Vera-Cruz P N, Palmes P P, Tonogan Ljm, Troncillo A H
Department of Internal Medicine, West Visayas State University Medical Center, Iloilo City, Philippines.
Department of Orthopaedics, West Visayas State University Medical Center, Iloilo City, Philippines.
Malays Orthop J. 2020 Nov;14(3):114-123. doi: 10.5704/MOJ.2011.018.
Classifications systems are powerful tools that could reduce the length of hospital stay and economic burden. The Would, Ischemia, and Foot Infection (WIFi) classification system was created as a comprehensive system for predicting major amputation but is yet to be compared with other systems. Thus, the objective of this study is to compare the predictive abilities for major lower limb amputation of WIFi, Wagner and the University of Texas Classification Systems among diabetic foot patients admitted in a tertiary hospital through a prospective cohort design.

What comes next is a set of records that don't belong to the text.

(** * A multiplexed 4-digit 7-segment clock / voltmeter (main.cpp)

    Shallow embedding of the firmware sketch: the lookup tables, the tick
    handler, the bit-banged shift-register protocol, the display driver and
    the polling loop, followed by the properties of the specification and
    by further properties of the code, among them what the shift register
    on the other end of the lines receives.

    Conventions.
    - C++ [int] is a [Z] with the 32-bit two's-complement wrap-around written
      out ([int_wrap]); [uint8_t] is a [Z] reduced modulo 256 ([to_uint8]).
    - [/] and [%] on [int] truncate toward zero: [Z.quot] and [Z.rem].
    - The three [DigitalOut] lines and the calls to [ThisThread::sleep_for]
      are effects in the monad [IO]: a computation takes the current line
      levels ([Pins]) and returns the new levels together with the list of
      the operations it performed, oldest first.
    - The loops run a fixed number of times (8 bits, 4 digits); they are
      structural recursions on that count, the loop variable being computed
      from it.
    - Array indexing is [option]-valued: an index outside the table is
      undefined behaviour in the source and [None] here.
    - [float] is IEEE-754 binary32, computed with the executable
      specification of the Standard Library ([SpecFloat], precision 24,
      maximal exponent 128, round to nearest even). *)

From Stdlib Require Import ZArith List Bool Lia QArith Qabs.
From Stdlib Require Import Floats.SpecFloat.
Import ListNotations.

Open Scope Z_scope.

(** ** Machine integers *)

Definition INT_MIN : Z := - 2 ^ 31.
Definition INT_MAX : Z := 2 ^ 31 - 1.

(** Result of an [int] operation whose mathematical value is [z]. *)
Definition int_wrap (z : Z) : Z := (z + 2 ^ 31) mod 2 ^ 32 - 2 ^ 31.

(** [static_cast<uint8_t>(z)], also the implicit conversion on assignment
    to a [uint8_t]. *)
Definition to_uint8 (z : Z) : Z := z mod 256.

Definition in_int (z : Z) : Prop := INT_MIN <= z <= INT_MAX.

(** ** Lookup tables *)

(** [digitPattern]: segment masks for a common-anode display (0 = lit).  Each
    entry is the 8-bit truncation of the complement of the active-high
    pattern, as the source spells it. *)
Definition digitPattern : list Z :=
  [ to_uint8 (Z.lnot 0x3F);
    to_uint8 (Z.lnot 0x06);
    to_uint8 (Z.lnot 0x5B);
    to_uint8 (Z.lnot 0x4F);
    to_uint8 (Z.lnot 0x66);
    to_uint8 (Z.lnot 0x6D);
    to_uint8 (Z.lnot 0x7D);
    to_uint8 (Z.lnot 0x07);
    to_uint8 (Z.lnot 0x7F);
    to_uint8 (Z.lnot 0x6F) ].

(** [digitPos]: one-hot selector of the physical digit, leftmost first. *)
Definition digitPos : list Z := [ 0x01; 0x02; 0x04; 0x08 ].

(** [table[i]] for an [int] index: defined only inside the array. *)
Definition index (table : list Z) (i : Z) : option Z :=
  if i <? 0 then None else nth_error table (Z.to_nat i).

(** ** Time base *)

Record Time : Type := mkTime { seconds : Z; minutes : Z }.

Definition initialTime : Time := mkTime 0 0.

(** [updateTime], the ticker callback. *)
Definition updateTime (t : Time) : Time :=
  let seconds1 := int_wrap (seconds t + 1) in
  if seconds1 >=? 60 then
    let minutes1 := int_wrap (minutes t + 1) in
    if minutes1 >=? 100 then mkTime 0 0 else mkTime 0 minutes1
  else mkTime seconds1 (minutes t).

(** [seconds = minutes = 0], the action of button S1: the store to
    [minutes], then the store to [seconds]. *)
Definition clearMinutes (t : Time) : Time := mkTime (seconds t) 0.
Definition clearSeconds (t : Time) : Time := mkTime 0 (minutes t).
Definition resetTime (t : Time) : Time := clearSeconds (clearMinutes t).

(** [n] consecutive invocations of the callback. *)
Fixpoint ticks (n : nat) (t : Time) : Time :=
  match n with
  | O => t
  | S n' => ticks n' (updateTime t)
  end.

(** The operations that write the counters: the callback, the reset as a
    whole, and its two stores taken one at a time, between which the
    callback may run. *)
Inductive TimeOp : Type := Tick | Reset | ClearMinutes | ClearSeconds.

Definition applyOp (op : TimeOp) (t : Time) : Time :=
  match op with
  | Tick => updateTime t
  | Reset => resetTime t
  | ClearMinutes => clearMinutes t
  | ClearSeconds => clearSeconds t
  end.

Inductive reachable : Time -> Prop :=
| reach_init : reachable initialTime
| reach_step : forall t op, reachable t -> reachable (applyOp op t).

Definition time_inv (t : Time) : Prop :=
  0 <= seconds t < 60 /\ 0 <= minutes t < 100.

(** ** Output lines *)

Inductive Line : Type := LatchLine | ClockLine | DataLine.

(** What the program does to the outside world, in program order. *)
Inductive Event : Type :=
| SetLine (l : Line) (level : bool)
| SleepFor (ms : Z).

(** Levels of the three [DigitalOut] objects. *)
Record Pins : Type := mkPins { latchPin : bool; clockPin : bool; dataPin : bool }.

(** [main] drives all three lines low before entering the loop. *)
Definition initialPins : Pins := mkPins false false false.

(** Computations over the pins that log their events and may be undefined. *)
Definition IO (A : Type) : Type := Pins -> option (A * Pins * list Event).

Definition ret {A : Type} (a : A) : IO A := fun p => Some (a, p, []).

Definition bind {A B : Type} (m : IO A) (k : A -> IO B) : IO B :=
  fun p =>
    match m p with
    | None => None
    | Some (a, p1, es1) =>
        match k a p1 with
        | None => None
        | Some (b, p2, es2) => Some (b, p2, es1 ++ es2)
        end
    end.

Definition lift {A : Type} (o : option A) : IO A :=
  fun p => match o with Some a => Some (a, p, []) | None => None end.

Declare Scope io_scope.
Delimit Scope io_scope with io.
Notation "x <- m ;; k" := (bind m (fun x => k))
  (at level 61, m at next level, right associativity) : io_scope.
Notation "m ;; k" := (bind m (fun _ => k))
  (at level 61, right associativity) : io_scope.
Open Scope io_scope.

Definition setPin (l : Line) (level : bool) (p : Pins) : Pins :=
  match l with
  | LatchLine => mkPins level (clockPin p) (dataPin p)
  | ClockLine => mkPins (latchPin p) level (dataPin p)
  | DataLine => mkPins (latchPin p) (clockPin p) level
  end.

(** [pin = value] on a [DigitalOut]: the line goes high iff [value] is not 0. *)
Definition write (l : Line) (value : Z) : IO unit :=
  fun p =>
    let level := negb (value =? 0) in
    Some (tt, setPin l level p, [SetLine l level]).

(** [ThisThread::sleep_for(ms)]. *)
Definition sleep_for (ms : Z) : IO unit :=
  fun p => Some (tt, p, [SleepFor ms]).

Definition run {A : Type} (m : IO A) (p : Pins) : option (Pins * list Event) :=
  match m p with
  | Some (_, p', es) => Some (p', es)
  | None => None
  end.

(** ** Serial shifter *)

(** [(value & (1 << i)) ? 1 : 0]. *)
Definition bitOf (value i : Z) : Z :=
  if Z.land value (Z.shiftl 1 i) =? 0 then 0 else 1.

(** The body of the [for] loop of [shiftOutMSBFirst] for the loop variable
    going from [n - 1] down to [0]. *)
Fixpoint shiftBits (n : nat) (value : Z) : IO unit :=
  match n with
  | O => ret tt
  | S i =>
      write DataLine (bitOf value (Z.of_nat i)) ;;
      write ClockLine 1 ;;
      write ClockLine 0 ;;
      shiftBits i value
  end.

(** [shiftOutMSBFirst]: [for (int i = 7; i >= 0; i--)]. *)
Definition shiftOutMSBFirst (value : Z) : IO unit := shiftBits 8 value.

(** [writeToShiftRegister]. *)
Definition writeToShiftRegister (segments digit : Z) : IO unit :=
  write LatchLine 0 ;;
  shiftOutMSBFirst segments ;;
  shiftOutMSBFirst digit ;;
  write LatchLine 1.

(** ** Display driver *)

(** The initialiser of [digits[4]] in [displayNumber]. *)
Definition digitsOf (number : Z) : list Z :=
  [ Z.rem (Z.quot number 1000) 10;
    Z.rem (Z.quot number 100) 10;
    Z.rem (Z.quot number 10) 10;
    Z.rem number 10 ].

(** [segments &= ~0x80] on a [uint8_t]. *)
Definition clearDecimalPoint (segments : Z) : Z :=
  to_uint8 (Z.land segments (Z.lnot 0x80)).

(** The segment byte computed in iteration [i] of [displayNumber] for the
    digit value [d]. *)
Definition segmentsFor (d : Z) (showDecimalPoint : bool)
  (decimalPosition i : Z) : option Z :=
  match index digitPattern d with
  | None => None
  | Some segments =>
      if showDecimalPoint && (i =? decimalPosition)
      then Some (clearDecimalPoint segments)
      else Some segments
  end.

(** [n] iterations of the loop of [displayNumber] starting at index [i]. *)
Fixpoint displayDigits (n : nat) (i : Z) (digits : list Z)
  (showDecimalPoint : bool) (decimalPosition : Z) : IO unit :=
  match n with
  | O => ret tt
  | S n' =>
      d <- lift (index digits i) ;;
      segments <- lift (segmentsFor d showDecimalPoint decimalPosition i) ;;
      pos <- lift (index digitPos i) ;;
      writeToShiftRegister segments pos ;;
      sleep_for 2 ;;
      displayDigits n' (i + 1) digits showDecimalPoint decimalPosition
  end.

(** [displayNumber]: [for (int i = 0; i < 4; i++)]. *)
Definition displayNumber (number : Z) (showDecimalPoint : bool)
  (decimalPosition : Z) : IO unit :=
  displayDigits 4 0 (digitsOf number) showDecimalPoint decimalPosition.

(** The four segment bytes a call transmits, leftmost digit first. *)
Definition segmentBytes (number : Z) (showDecimalPoint : bool)
  (decimalPosition : Z) : list (option Z) :=
  map (fun '(i, d) => segmentsFor d showDecimalPoint decimalPosition i)
      (combine [0; 1; 2; 3] (digitsOf number)).

(** ** Single-precision arithmetic *)

Definition prec : Z := 24.
Definition emax : Z := 128.
(** [updateCellCellConnections]: the validity test of one connection. *)
Definition connectionInvalid (w : World) (co : CCConnection) : bool :=
  let c0 := node0 co in
  let c1 := node1 co in
  let dir := conDirection w co in
  let t0 := getConnectedCellAndMembraneDistance w c0 (roundNV dir) in
  let t1 := getConnectedCellAndMembraneDistance w c1 (roundNV (Vopp dir)) in
  let c1ClosestToC0 := existsb (Nat.eqb c1) (fst t0) in
  let c0ClosestToC1 := existsb (Nat.eqb c0) (fst t1) in
  (if Qlt_le_dec (roundN (cR w c0 + cR w c1)) (conLength w co) then true else false)
  || negb c0ClosestToC1 || negb c1ClosestToC0.

(** The parameters a still valid connection receives (contact surface as
    stiffness coefficient, adhesion-blended rest length).  The force
    computation that follows only writes the cells' force accumulators. *)
Definition refreshConnection (w : World) (co : CCConnection) : CCConnection :=
  let c0 := node0 co in
  let c1 := node1 co in
  let contactSurface :=
    roundN (M_PI * (conLength w co ^ 2 + ((rad w c0 + rad w c1) / 2) ^ 2)) in
  let newl := getConnectionLength (cR w c0 + cR w c1)
                ((getAdhesionWith c0 c1 + getAdhesionWith c1 c0) * (1 # 2)) in
  mkCC (cid co) c0 c1 (roundN newl) contactSurface.

Definition replaceCon (w : World) (co' : CCConnection) : World :=
  setCon w (map (fun co => if Nat.eqb (cid co) (cid co') then co' else co) (con w)).

(** One iteration of the scan: queue the connection, or refresh it in place. *)
Definition update_step (st : World * list nat) (co : CCConnection) : World * list nat :=
  let '(w, toErase) := st in
  if connectionInvalid w co then (w, toErase ++ [cid co])
  else (replaceCon w (refreshConnection w co), toErase).

Definition updateScan (w : World) : World * list nat :=
  fold_left update_step (con w) (w, []).

Definition updateCellCellConnections (w : World) : World :=
  let '(w', toErase) := updateScan w in
  fold_left CCCM_disconnect_conn toErase w'.

(** [disconnectAndDeleteAllConnections(c0, con)]: it receives the cell-cell
    container only. *)
Definition disconnectAndDeleteAllConnections (w : World) (c0 : nat) : World :=
  let cop := connectedCells w c0 in
  fold_left (fun w' c1 => CCCM_disconnect w' c0 c1) cop w.

(** [computePressure]. *)
Definition surface (c : Cell) : Q := 4 * M_PI * radius c * radius c.
Definition computePressure (c : Cell) : Q := roundN (totalForce c / surface c).

(** [getVolume]. *)
Definition getVolume (c : Cell) : Q :=
  (4 # 3) * M_PI * radius c * radius c * radius c.

(** Cube root ([cbrt] of the C library). *)
Variable cbrt : Q -> Q.

(** [compensateVolumeLoss] (declared [double]): its body recomputes
    [correctedRadius] and then ends with no return statement, so every call
    flows off the end.  The connection lengths are the ones
    [updateLengthDirection] caches. *)
Definition compensateVolumeLoss (w : World) (c : nat) : CallOutcome Q :=
  let cell := cells w c in
  let r := radius cell in
  let targetVol := getVolume cell in
  let volumeLoss :=
    fold_left (fun acc co =>
                 let other := if Nat.eqb c (node0 co) then node1 co else node0 co in
                 let midpoint := conLength w co * r / (r + rad w other) in
                 let h := r - midpoint in
                 acc + (M_PI * h / 6) * (3 * (r * r - midpoint * midpoint) + h * h))
              (cellConnections w c) 0 in
  FlowsOffEnd (mkCell (position cell) (prevposition cell) r
                 (roundN (cbrt ((targetVol + (13 # 10) * volumeLoss) / ((4 # 3) * M_PI))))
                 (totalForce cell)).

(** *** Cell-model connections *)

Definition MIN_MODEL_CONNECTION_SIMILARITY : Q := 8 # 10.

(** The space partition of the meshes: candidate (mesh, face) pairs around a
    position; and [projectionIntriangle] on the face's three vertices:
    whether the projection of a point lies in the triangle, and the
    projection. *)
Variable retrieve : Vec -> Q -> list (nat * nat).
Variable projectionIntriangle : nat -> nat -> Vec -> bool * Vec.
(** [getAdhesionWithModel] (the mesh's name is identified with the mesh). *)
Variable getAdhesionWithModel : nat -> nat -> Q.
(** X4. A parameter whose key sorts after every key of a mapping that is
    not empty adds [&key=value] at the end of the canonical string, the
    value percent-encoded, and leaves the rest as it was. *)
Theorem getRequestParamString_insert_last
    (params : gmap string string) (order order' : list string) (k v : string) :
  range_order params order →
  range_order (<[ k := v ]> params) order' →
  params ≠ ∅ →
  (∀ k', is_Some (params !! k') → byte_lt k' k) →
  getRequestParamString_in order' (<[ k := v ]> params)
  = getRequestParamString_in order params +:+ "&" +:+ k +:+ "=" +:+ urlEncode v.
Proof.
  unfold range_order. intros Horder Horder' Hne Hlast.
  assert (params !! k = None) as Hfresh.
  { destruct (params !! k) eqn:E; [|done].
    destruct (byte_lt_irrefl k). apply Hlast. by rewrite E. }
  assert (sort.Strings order' = sort.Strings order ++ [k]) as Hsorted.
  { apply (StronglySorted_unique String.le); [apply Strings_sorted| |].
    - apply StronglySorted_app_2; [|apply Strings_sorted|repeat constructor].
      intros k1 k2 Hk1 ->%list_elem_of_singleton. apply byte_lt_le, Hlast.
      rewrite Strings_perm, Horder in Hk1.
      apply list_elem_of_fmap in Hk1 as ([k' v'] & -> & Hkv%elem_of_map_to_list).
      by exists v'.
    - rewrite !Strings_perm, Horder', Horder, map_to_list_insert by done.
      cbn. by rewrite Permutation_app_comm. }
  rewrite !getRequestParamString_in_sorted, Hsorted, !fmap_app.
  assert ((λ k', (k', index_map (<[ k := v ]> params) k')) <$> sort.Strings order
          = (λ k', (k', index_map params k')) <$> sort.Strings order) as ->.
  { apply list_fmap_ext. intros i k' Hk'%list_elem_of_lookup_2. f_equal.
    unfold index_map. rewrite lookup_insert_ne; [done|]. intros <-.
    rewrite Strings_perm, Horder in Hk'.
    apply list_elem_of_fmap in Hk' as ([k' v'] & Heq & Hkv%elem_of_map_to_list).
    cbn in Heq. subst k'. congruence. }
  destruct (sort.Strings order) as [|k0 keys] eqn:Hkeys.
  - destruct Hne. apply map_to_list_empty_iff.
    assert (order ≡ₚ []) as Hnil by (by rewrite <- (Strings_perm order), Hkeys).
    rewrite Hnil in Horder. symmetry in Horder. apply Permutation_nil_r in Horder.
    by apply fmap_nil_inv in Horder.
  - cbn [fmap list_fmap]. rewrite (concat_snoc "&").
    unfold param_item at 3. cbn [fst snd]. unfold index_map.
    by rewrite lookup_insert_eq.
Qed.
(* ===== verification/Prelude.v ===== *)
(** * A verification library for gonemaster

    gonemaster tests the health of DNS zones: an engine ([src/engine]) plans and runs test
    cases against the nameservers of a zone and logs what it finds; a server ([src/server])
    queues jobs, runs the engine on them, stores the results, scores them ([src/scoring]) and
    repeats batches on a calendar.  This library models the parts that decide: which test
    cases run, how results are put in order, what is cached and for how long, when a request
    is refused, what a score is, what the store holds, when a schedule fires, where a job is
    at any moment, how a name is looked up from the root.  What only moves bytes is left out
    (see the end).

    ** The files

    [Prelude], [GoStrings] and [Calendar] hold what the rest shares: the [result] type of Go
    functions with errors, [foldM] for loops that may panic, wrap-around of 64-bit integers,
    sums and list lemmas; package [strings] and decimal numbers on byte strings, with case
    mapping of non-ASCII text as the class [GoUnicode]; the proleptic Gregorian calendar.
    [Sorting] has [sort.Slice] with the comparison functions of the code, and pagination by
    a cursor.

    - [Scoring]: [scoring/{config,scoring,bonus}.go].  [Compute] over IEEE doubles
      ([SpecFloat]); the order in which Go ranges over a map is an argument.  Theorems: the
      result does not depend on the order of the entries, but may on the order of the map;
      when the code panics; when the grade is A+.
    - [JobQueue]: [server/queue.go].  The queue with its waiting workers as a transition
      system ([Enqueue], [Dequeue], [Pause], [Resume], [Reorder], [Close]), with any number
      of workers.  No wake-up is lost while at most 1024 goroutines are inside [Dequeue], the
      capacity of the queue's channel; with more, one is lost.  Closing wakes everyone; what
      [Reorder] accepts and what it loses.
    - [RateLimit]: [server/ratelimit.go], [server/limiter.go].  The sliding window refines a
      plain log of requests; the time to retry is honest; a client cannot choose the address
      it is counted under; the engine limiter admits at most its limit.
    - [NsGuards]: [engine/nameserver/{reachability,fast_fail,latency_budget,
      concurrency_cap,limits}.go], a Module each.
    - [NsCache]: the query cache, the error cache and the coalescing of equal queries in
      [engine/nameserver/{state,nameserver}.go]: a FIFO cache, an exact error cache, and a
      protocol of leaders and followers in which nobody waits for ever.
    - [NsStore]: the tables of caches by nameserver and their snapshots, in
      [engine/nameserver/state.go]: caches of different nameservers are never mixed.
    - [Plan]: [engine/plan.go], parts of [engine/engine.go] and [engine/util/helpers.go]:
      what the plan lists against what the run executes.
    - [Runner]: [engine/internal/parallel/parallel.go] as a transition system over every
      interleaving, and [engine/test/internal/runner/runner.go] on top of it: the log of a
      parallel run is the log of the sequential one; the pool ends.
    - [Escape]: [engine/logger/escape.go]: decoding of UTF-8 and the escaping of log
      arguments, against an independent definition of safe text.
    - [Logger]: [engine/logger/{logger,entry}.go] and [engine/test/internal/testcase]: which
      entries are built, in which order callbacks get them, merging the log of a test case.
    - [Store], [StoreFacts]: [server/store.go] ([InMemoryJobStore]) with the data of
      [server/models.go]: jobs, runs, logs, domains, tags, batches, profiles, settings.  An
      invariant over all calls; graduation and the deletion of a batch do what they say; two
      ways in which the run count of a domain goes stale.
    - [Listing], [ListingFacts]: the lists of the same store: [ListJobs] with its filters,
      orders and pages, entries, runs, domains, previews of deletions.  A page of jobs is a
      page of the sorted selection of all jobs, except when a filter selects finished runs.
    - [Progress]: [server/progress.go], [server/progress_write.go]: the tracker of a run and
      the throttle of its writes.
    - [Lifecycle], [LifecycleInvariant], [LifecycleFacts]: [server/worker.go], [cancel.go],
      [reaper.go] and the handlers that create, cancel and remove jobs and that pause, resume
      and reorder the queue.  Every goroutine is a [thread], a point between two accesses to
      the store, the queue or the registry; [advance] is one access, [arrive] a request.  The
      store is the interface [JobStore], whose calls may fail; [LifecycleInvariant.memory_store]
      is [Store].  As long as no access to the store fails and no order of the queue repeats a
      job ([fault] is false), every queued or running job is in one place, the registry is
      exact, a result is final, the workers drain the queue and a cancellation sticks.  Three
      runs show what goes wrong without.
    - [Recovery]: [server/recovery.go] over [JobStore]: what is left after a crash when the
      store is [SQLJobStore]; with any other store nothing is done.
    - [Names], [NamesFacts]: [engine/dnsname], [engine/normalization]: names, common
      suffixes, escaping, normalization; IDNA and addresses are parameters.
    - [Packet], [PacketFacts]: [engine/packet], [engine/ednsopt]: what is read from a
      message, and the OPT record [ApplyExplicit] builds.
    - [RecursorCache], [RecursorCacheFacts]: [engine/recursor/{recursor,referral,cname_error,
      cache_persist}.go] and the cache of [resolve.go]: the nested maps are one map with a
      limit; the referral taken is the deepest live one; keys are read back.
    - [Recursor], [RecursorLoop], [RecursorFacts], [CnameFacts]: [engine/recursor/{recurse,
      resolve}.go]: walks from the root, aliases, addresses of servers without glue,
      [Recurse] and [Parent], in the ordered mode with batches of any size and in the
      unordered mode, where the order of the results and the end of a batch by
      [batchTimeout] are arbitrary.  The servers are an arbitrary oracle.  Lookups end on
      networks of finitely many servers without aliases; with aliases one never returns in
      the ordered mode; what chains of aliases are accepted.
    - [Recurrence], [RecurrenceFacts]: [server/recurrence/recurrence.go].  A zone is a
      function from instants to offsets, and [time.Date] the algorithm of package [time].
      [Next] always returns, and returns the earliest occurrence, across every switch.
    - [Schedules], [SchedulesFacts]: the catalogue of cohorts in [server/store.go], the wire
      form in [server/models.go], the scheduler in [server/scheduler.go].  A tick fires what
      is due, once; as long as nobody writes the schedule, servers that share a store never
      claim an occurrence twice.
    - [Access], [AccessFacts]: [server/{auth,security,public_auth}.go], the chains of
      [server/{server,middleware}.go] and the credential of [server/mcp.go].  No request
      without a valid token gets behind a gate; a login lasts; what passes the check of the
      origin; forwarded headers of strangers reach no handler and change no answer.
    - [Query], [QueryFacts], [Callers], [CallersFacts]: [QueryWithOptions] of
      [engine/nameserver/nameserver.go] and the keys of [query_helpers.go], from the call to
      what is remembered of its result: a caller alone in [Query], any number of callers,
      piece by piece, in [Callers].  What a key tells apart; a query that was answered is not
      sent again by calls that come later; a verdict of a guard is final for calls that have
      not passed it; and what calls at the same time can do nevertheless.

    ** How the parts meet

    [Plan] decides the test cases, [Runner] runs their tasks, each writing to a private log
    that [Logger] merges and [Escape] makes safe to print; [Query] puts the queries of the
    tasks through [NsGuards] and the caches of [NsCache], which [NsStore] shares between
    runs.  On the server, [Access] and [RateLimit] stand before the handlers, [JobQueue] hands jobs to the workers, and
    a finished job graduates in [Store], which calls [Scoring.Compute].  [Schedules] asks
    [Recurrence.Next] for the next run and advances the store by compare and swap.  The
    life of a job from the handler through queue, worker and store to its end is
    [Lifecycle], on [JobQueue] and, through the interface [JobStore], on [Store]; [Progress]
    writes while its engine runs; [Recovery] puts the state back before [Lifecycle.start].
    In the engine, [Names] and [Packet] are the data of [RecursorCache] and [Recursor], whose
    lists of servers pass [NsGuards.Limits].  The composition is in the definitions
    ([GraduateJob] calls [Compute], [fireSchedule] calls [Next]) and in the theorems ([tick_fires_due] rests on the property of [Next] that an
    occurrence is later than the time asked for).

    ** Conventions

    A Go method on shared state under a lock is one function from state to state; code
    between two critical sections is separate steps of a transition relation.  A panic is
    [None] or a constructor of its own, an [error] is [Err].  Integers are [Z]; where the
    code can overflow, the wrap-around is written out ([wrap64] in [Scoring], the saturation
    of [Time.Sub] in [Store], [Recurrence] and [Schedules]).  Counters of 64 bits that only
    count stored objects are unbounded.  Map iteration order is an argument, or universally
    quantified.  Fields that are only copied are type parameters.  What is outside [src]
    (the time zone database, address parsing, the network) is a parameter.

    ** Bounds and fuel

    The number of workers and of threads is not bounded in [JobQueue], [NsGuards] and [Lifecycle].  [no_lost_wakeup] looks at
    runs in which at most 1024 goroutines are inside [Dequeue], the capacity of the channel in
    [queue.go]; nothing in the program keeps it there ([wakeups_dropped]).  [RateLimit.int_seconds] is exact for
    windows below 2^23 seconds.  The scanners of [Escape] and [GoStrings] take the length of
    the string as fuel: each step consumes a byte.  Lookups in [NsStore] follow at most as
    many snapshots as there are stores.  [Recurrence.loop_fuel] covers the days from the
    anchor to three days after the start of the search, and [OutOfFuel] is excluded by
    [next_earliest]; the 64 days of the other rules are those of the code.  Facts about zones
    assume offsets of less than sixteen hours and at most one switch, of at most a day,
    within any six days ([zone_ok]), which [summer_ok] shows of a summer time zone.  The fuel of
    [Recursor.walk] bounds the length of a chain of turns, each a later turn of the same walk or
    the first of a walk it starts: [recurse_terminates] gives an amount from which the result
    is the same, [circle_never_returns] shows there is none for some networks.  [Recursor.follow] has one turn more than its own bound lets it make.

    ** Not modelled

    The test cases themselves ([engine/test/*], some 25 000 lines of DNS checks), zones and
    transports and the DNSSEC helpers of the engine: queries to a network, and what a
    third-party library says of the answers.  The queries of a batch of the recursor take
    effect one after another, and a wait for another walk is one step.  Of the server, [Stop], tickers, the purge loop
    and the preparation of an engine request.  The SQL stores: their logic is text in SQL.
    HTTP routing and decoding, user interfaces, the MCP bridge, command lines, metrics,
    tools: translation between formats; [Access] takes SHA-256, [url.Parse] and the bodies of
    requests as parameters.  Of a query, the answers of undelegated zones, the message
    that is sent, and the queries other names and runs make of the same address.  The analysis projector and its views, profiles and
    their merging, translation of messages. *)

From Stdlib Require Export ZArith Lia Ascii String.
From stdpp Require Export base option list gmap strings fin_maps relations sorting.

Sixty-three diabetic foot patients admitted from June 15, 2019 to February 15, 2020. Methods included one-on-one interview for clinico-demographic data, physical examination to determine the classification. Patients were followed-up and outcomes were determined. Pearson Chi-square or Fisher's Exact determined association between clinico-demographic data, the classifications, and outcomes. The receiver operating characteristic (ROC) curve determined predictive abilities of classification systems and paired analysis compared the curves. Area Under the Receiver Operating Characteristic Curve (AUC) values used to compare the prediction accuracy. Analysis was set at 95% CI.
Results showed hypertension, duration of diabetes, and ambulation status were significantly associated with major amputation. WIFi showed the highest AUC of 0.899 (p = 0.000). However, paired analysis showed AUC differences between WIFi, Wagner, and University of Texas classifications by grade were not significantly different from each other.
The WIFi, Wagner, and University of Texas classification systems are good predictors of major amputation with WIFi as the most predictive.
分类系统是强大的工具,可缩短住院时间并减轻经济负担。伤口、缺血和足部感染(WIFi)分类系统是作为预测大截肢的综合系统而创建的,但尚未与其他系统进行比较。因此,本研究的目的是通过前瞻性队列设计,比较三级医院收治的糖尿病足患者中WIFi、瓦格纳和德克萨斯大学分类系统对下肢大截肢的预测能力。
2019年6月15日至2020年2月15日收治的63例糖尿病足患者。方法包括一对一访谈临床人口统计学数据、体格检查以确定分类。对患者进行随访并确定结果。采用Pearson卡方检验或Fisher精确检验确定临床人口统计学数据、分类和结果之间的关联。采用受试者工作特征(ROC)曲线确定分类系统的预测能力,并通过配对分析比较曲线。受试者工作特征曲线下面积(AUC)值用于比较预测准确性。分析设定在95%置信区间。
结果显示高血压、糖尿病病程和行走状态与大截肢显著相关。WIFi的AUC最高,为0.899(p = 0.000)。然而,配对分析显示WIFi、瓦格纳和德克萨斯大学分类在分级上的AUC差异彼此无显著差异。
WIFi、瓦格纳和德克萨斯大学分类系统都是大截肢的良好预测指标,其中WIFi的预测性最强。